A Naval Biographical Dictionary/Wilson, Harry
WILSON. (Lieut., 1811. f-p., 11; h-p., 32.)
Harry Wilson was born 26 Nov. 1789.
This officer entered the Navy, 13 May, 1804, as Midshipman, on board the Elephant 74, Capt. Geo. Dundas, stationed in the West Indies, where he removed, in 1805, to the Circe 32, Capt. Jonas Rose, and became Master’s Mate, in 1806, of the Alligator 28, Capt. Robt. Campbell. In 1804 he assisted in the boats of the Elephant at the cutting-out of a privateer from the neighbourhood of Jacmel, St. Domingo. From 1807 until promoted by the Admiralty 26 April, 1811, he served as Master’s Mate and Acting-Lieutenant in the Alfred and Implacable 74’s, Capts. John Bligh, John Hayes, and Joshua Rowley Watson. He commanded a launch in the attack upon Copenhagen in 1807; in 1808 he aided in bringing off the wounded after the battle of Vimiera; he was employed, too, in blockading the Russian fleet in the Tagus; and he commanded a party of seamen on shore, we are told, at the reduction of Martinique and Guadeloupe. He cooperated, in charge of a gun-boat, in the defence of Cadiz, and was engaged while there in keeping up a communication with the army at Barrosa. In the execution of these services he received a musketball in the thigh.
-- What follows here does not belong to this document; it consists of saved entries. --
(* ===== verification/KeyWrapProps.v ===== *)
(** * AES key wrapping: the code computes RFC 3394 and RFC 5649

    The reference works on semiblocks ([list Z] of 64-bit words); [flat]
    relates it to the bytes of the buffers.  The theorems are at the end. *)

From stdpp Require Import base list numbers option.
From S2P Require Import Prelude SoftAes Aes KeyWrap.

Local Open Scope Z_scope.

#[local] Arguments to_le_bytes : simpl never.

Abbreviation u64 := (uint_range 64).

(** ** Semiblocks and bytes *)

Definition flat (R : list Z) : list Z := concat (to_le_bytes 8 <$> R).
Arguments flat : simpl never.

Lemma length_flat R : length (flat R) = (length R * 8)%nat.
Proof.
  unfold flat. induction R as [|r R IH]; [done|].
  cbn [fmap list_fmap concat]. rewrite length_app, length_to_le_bytes, IH. simpl. lia.
Qed.

Lemma flat_bytes R : bytes (flat R).
Proof.
  unfold flat, bytes. induction R as [|r R IH]; [constructor|].
  cbn [fmap list_fmap concat]. apply Forall_app_2; [apply to_le_bytes_range|done].
Qed.

Lemma flat_app R1 R2 : flat (R1 ++ R2) = flat R1 ++ flat R2.
Proof. unfold flat. by rewrite fmap_app, concat_app. Qed.

(** The bytes of the [i]-th semiblock. *)
Lemma flat_split R i r :
  R !! i = Some r →
  flat R = flat (take i R) ++ to_le_bytes 8 r ++ flat (drop (S i) R).
Proof.
  intros Hi. rewrite <-(take_drop_middle R i r Hi) at 1.
  rewrite flat_app. done.
Qed.

Lemma length_flat_take R i : (i ≤ length R)%nat → length (flat (take i R)) = (i * 8)%nat.
Proof. intros Hi. rewrite length_flat, length_take. lia. Qed.

Lemma read_flat pre R post i r :
  R !! i = Some r → u64 r →
  read_u64 (pre ++ flat R ++ post) (length pre + i * 8) = Ok r.
Proof.
  intros Hi Hr. unfold read_u64. pose proof (lookup_lt_Some _ _ _ Hi).
  rewrite (flat_split R i r Hi), <-!app_assoc, (app_assoc pre).
  rewrite slice_middle.
  - unfold fmap, outcome_fmap. by rewrite (from_to_le_bytes 8).
  - rewrite length_app, length_flat_take by lia. done.
  - apply length_to_le_bytes.
Qed.

Lemma write_flat {E} pre R post i v :
  (i < length R)%nat →
  copy_from_slice (E:=E) (pre ++ flat R ++ post) (length pre + i * 8) 8 (to_le_bytes 8 v) =
  Ok (pre ++ flat (<[i:=v]> R) ++ post).
Proof.
  intros Hi. destruct (lookup_lt_is_Some_2 R i Hi) as [r Hr].
  rewrite (flat_split R i r Hr), <-!app_assoc, (app_assoc pre).
  rewrite copy_middle.
  - rewrite (flat_split (<[i:=v]> R) i v) by (by apply list_lookup_insert_eq).
    rewrite take_insert_ge by lia. rewrite drop_insert_lt by lia.
    by rewrite <-!app_assoc.
  - rewrite length_app, length_flat_take by lia. done.
  - apply length_to_le_bytes.
  - apply length_to_le_bytes.
Qed.

Lemma to_from_le_bytes' n l :
  length l = n → bytes l → to_le_bytes n (from_le_bytes l) = l.
Proof. intros <-. apply to_from_le_bytes. Qed.

(** Every byte string of a length divisible by eight is made of semiblocks. *)
Lemma flat_surj n : ∀ l,
  length l = (n * 8)%nat → bytes l → ∃ R, l = flat R ∧ length R = n ∧ Forall u64 R.
Proof.
  induction n as [|n IH]; intros l Hl Hb.
  - destruct l; [|done]. by exists [].
  - destruct (IH (drop 8 l)) as (R & HR & HRl & HRu).
    { rewrite length_drop. lia. }
    { by apply Forall_drop. }
    assert (length (take 8 l) = 8%nat) as H8 by (rewrite length_take; lia).
    assert (bytes (take 8 l)) as Hb8 by (by apply Forall_take).
    exists (from_le_bytes (take 8 l) :: R). split_and!.
    + unfold flat in *. cbn [fmap list_fmap concat]. rewrite <-HR.
      rewrite to_from_le_bytes' by done. by rewrite take_drop.
    + simpl. lia.
    + constructor; [|done]. pose proof (from_le_bytes_range _ Hb8) as Hr. by rewrite H8 in Hr.
Qed.

(** ** Programs with a buffer *)

Section bruns.
Context `{SyncAesEcb}.

Definition bruns {A} (m : BM A) (buf : list Z) (r : outcome SoftAesErr A) (buf' : list Z) : Prop :=
  ∀ e, engine_ok e → ∃ e', m (e, buf) = (r, (e', buf')) ∧ engine_ok e'.

Lemma bruns_bind {A B} (m : BM A) (f : A → BM B) buf a buf1 r buf2 :
  bruns m buf (Ok a) buf1 → bruns (f a) buf1 r buf2 → bruns (m ≫= f) buf r buf2.
Proof.
  intros Hm Hf e He. destruct (Hm e He) as (e1 & H1 & He1).
  unfold mbind, M_bind. rewrite H1. by apply Hf.
Qed.

Lemma bruns_bind_err {A B} (m : BM A) (f : A → BM B) buf er buf1 :
  bruns m buf (Err er) buf1 → bruns (m ≫= f) buf (Err er) buf1.
Proof.
  intros Hm e He. destruct (Hm e He) as (e1 & H1 & He1).
  unfold mbind, M_bind. rewrite H1. by exists e1.
Qed.

(** A continuation that leaves the buffer alone. *)
Lemma bruns_bind_pure {A B} (m : BM A) (f : A → BM B) buf r buf1 (g : A → outcome SoftAesErr B) :
  bruns m buf r buf1 → (∀ a, bruns (f a) buf1 (g a) buf1) → bruns (m ≫= f) buf (r ≫= g) buf1.
Proof.
  intros Hm Hf. destruct r as [a|er|].
  - by eapply bruns_bind.
  - by apply bruns_bind_err.
  - intros e He. destruct (Hm e He) as (e1 & H1 & He1). exists e1.
    unfold mbind, M_bind. by rewrite H1.
Qed.

Lemma bruns_mret {A} (a : A) buf : bruns (mret a) buf (Ok a) buf.
Proof. intros e He. by exists e. Qed.

Lemma bruns_throw {A} er buf : bruns (throw (A:=A) er) buf (Err er) buf.
Proof. intros e He. by exists e. Qed.

Lemma bruns_lift {A} (r : outcome SoftAesErr A) buf : bruns (lift r) buf r buf.
Proof. intros e He. by exists e. Qed.

Lemma bruns_lift_ok {A} (r : outcome SoftAesErr A) a buf :
  r = Ok a → bruns (lift r) buf (Ok a) buf.
Proof. intros ->. apply bruns_lift. Qed.

Lemma bruns_buffer buf : bruns buffer buf (Ok buf) buf.
Proof. intros e He. by exists e. Qed.

Lemma bruns_unless (b : bool) er buf : b = true → bruns (unless b er) buf (Ok tt) buf.
Proof. intros ->. intros e He. by exists e. Qed.

Lemma bruns_unless_err (b : bool) er buf : b = false → bruns (unless b er) buf (Err er) buf.
Proof. intros ->. intros e He. by exists e. Qed.

Lemma bruns_on_engine {A} (m : M engine SoftAesErr A) r buf :
  runs m r → bruns (on_engine m) buf r buf.
Proof.
  intros Hm e He. destruct (Hm e He) as (e1 & H1 & He1). unfold on_engine.
  rewrite H1. by exists e1.
Qed.

Lemma bruns_write off len d buf buf' :
  copy_from_slice buf off len d = Ok (E:=SoftAesErr) buf' →
  bruns (write_slice off len d) buf (Ok tt) buf'.
Proof.
  intros Hw. unfold write_slice. eapply bruns_bind; [apply bruns_buffer|].
  eapply bruns_bind; [by apply bruns_lift_ok|]. intros e He. by exists e.
Qed.

(** A loop computes a fold when each turn computes a step of it. *)
Lemma bruns_for {T A B} (body : B → A → BM B) (step : T → A → T) (a_of : T → B)
    (buf_of : T → list Z) (Inv : T → Prop) l :
  (∀ s x, x ∈ l → Inv s →
     Inv (step s x) ∧ bruns (body (a_of s) x) (buf_of s) (Ok (a_of (step s x))) (buf_of (step s x))) →
  ∀ s, Inv s →
  Inv (foldl step s l) ∧
  bruns (for_loop body (a_of s) l) (buf_of s) (Ok (a_of (foldl step s l))) (buf_of (foldl step s l)).
Proof.
  induction l as [|x l IH]; intros Hstep s Hs; simpl.
  - split; [done|]. apply bruns_mret.
  - destruct (Hstep s x) as [H1 H2]; [by left|done|].
    destruct IH with (s := step s x) as [H3 H4]; [intros ?? Hy; apply Hstep; by right|done|].
    split; [done|]. by eapply bruns_bind.
Qed.

End bruns.

(** ** The reference: RFC 3394 on semiblocks *)

Section reference.
Context `{SyncAesEcb} (kek : list Z).

(** The block cipher on a pair of words, and its inverse. *)
Definition pair_of (blk : list Z) : Z * Z :=
  (from_le_bytes (take 8 blk), from_le_bytes (drop 8 blk)).
Definition E2 (a b : Z) : Z * Z := pair_of (cipher kek (to_le_bytes 8 a ++ to_le_bytes 8 b)).
Definition D2 (a b : Z) : Z * Z := pair_of (decipher kek (to_le_bytes 8 a ++ to_le_bytes 8 b)).

#[local] Arguments E2 : simpl never.
#[local] Arguments D2 : simpl never.

Definition counter (n j i : nat) : Z := swap_bytes64 (Z.of_nat (n * j + (i + 1))).

Definition wrap_step (n j : nat) (s : Z * list Z) (i : nat) : Z * list Z :=
  let '(msb, lsb) := E2 s.1 (nth i s.2 0) in
  (Z.lxor msb (counter n j i), <[i := lsb]> s.2).
Definition unwrap_step (n j : nat) (s : Z * list Z) (i : nat) : Z * list Z :=
  let '(msb, lsb) := D2 (Z.lxor s.1 (counter n j i)) (nth i s.2 0) in
  (msb, <[i := lsb]> s.2).

Definition wrap_rounds (n : nat) (s : Z * list Z) : Z * list Z :=
  foldl (λ s j, foldl (wrap_step n j) s (seq 0 n)) s (seq 0 6).
Definition unwrap_rounds (n : nat) (s : Z * list Z) : Z * list Z :=
  foldl (λ s j, foldl (unwrap_step n j) s (rev (seq 0 n))) s (rev (seq 0 6)).

Definition state_ok (n : nat) (s : Z * list Z) : Prop :=
  u64 s.1 ∧ length s.2 = n ∧ Forall u64 s.2.

Hypothesis (Hk : key_len_ok kek) (Hkb : bytes kek).

Lemma words_block a b : block_ok (to_le_bytes 8 a ++ to_le_bytes 8 b).
Proof.
  split.
  - by rewrite length_app, !length_to_le_bytes.
  - apply Forall_app_2; apply to_le_bytes_range.
Qed.

Lemma pair_of_ok blk :
  block_ok blk →
  u64 (pair_of blk).1 ∧ u64 (pair_of blk).2 ∧
  to_le_bytes 8 (pair_of blk).1 ++ to_le_bytes 8 (pair_of blk).2 = blk.
Proof.
  intros [Hl Hb]. unfold pair_of; simpl fst; simpl snd.
  assert (length (take 8 blk) = 8%nat) as H1 by (rewrite length_take; lia).
  assert (length (drop 8 blk) = 8%nat) as H2 by (rewrite length_drop; lia).
  assert (bytes (take 8 blk)) as B1 by (by apply Forall_take).
  assert (bytes (drop 8 blk)) as B2 by (by apply Forall_drop).
  pose proof (from_le_bytes_range _ B1) as R1. pose proof (from_le_bytes_range _ B2) as R2.
  rewrite H1 in R1. rewrite H2 in R2. split_and!; [done..|].
  rewrite !to_from_le_bytes' by done. apply take_drop.
Qed.

Lemma pair_of_words a b : u64 a → u64 b → pair_of (to_le_bytes 8 a ++ to_le_bytes 8 b) = (a, b).
Proof.
  intros Ha Hb. unfold pair_of.
  rewrite take_app_length', drop_app_length' by (by rewrite length_to_le_bytes).
  by rewrite !(from_to_le_bytes 8) by done.
Qed.

Lemma E2_ok a b : u64 (E2 a b).1 ∧ u64 (E2 a b).2.
Proof using Hk Hkb.
  destruct (pair_of_ok (cipher kek (to_le_bytes 8 a ++ to_le_bytes 8 b))) as (H1 & H2 & _);
    [|done]. apply cipher_block; [done..|]. apply words_block.
Qed.

Lemma D2_ok a b : u64 (D2 a b).1 ∧ u64 (D2 a b).2.
Proof using Hk Hkb.
  destruct (pair_of_ok (decipher kek (to_le_bytes 8 a ++ to_le_bytes 8 b))) as (H1 & H2 & _);
    [|done]. apply decipher_block; [done..|]. apply words_block.
Qed.

Lemma D2_E2 a b : u64 a → u64 b → D2 (E2 a b).1 (E2 a b).2 = (a, b).
Proof using Hk Hkb.
  intros Ha Hb. unfold D2, E2.
  assert (block_ok (cipher kek (to_le_bytes 8 a ++ to_le_bytes 8 b))) as Hc.
  { apply cipher_block; [done..|]. apply words_block. }
  destruct (pair_of_ok _ Hc) as (_ & _ & E). rewrite E.
  rewrite decipher_cipher by (done || apply words_block). by apply pair_of_words.
Qed.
His last appointments were, 19 Oct. 1811, 27 Jan. 1814 (and, after some months of half-pay, occasioned by ill health), 4 July, 1815, to the Defiance 74, Capt. Rich. Raggett, Griffon brig, Capt. Geo. Barne Trollope, and Berwick 74, Capt. Edw. Brace. In an affair, in the Defiance, with some Danish gun-boats in the Little Belt, he was for a time deprived, by an explosion, of the sight of both eyes. While in the Berwick, of which ship he was Senior Lieutenant, he commanded a gun-boat at Flushing, Ter Ver, and Fort Lillo; and a division of Sicilian gun-boats at Gaeta.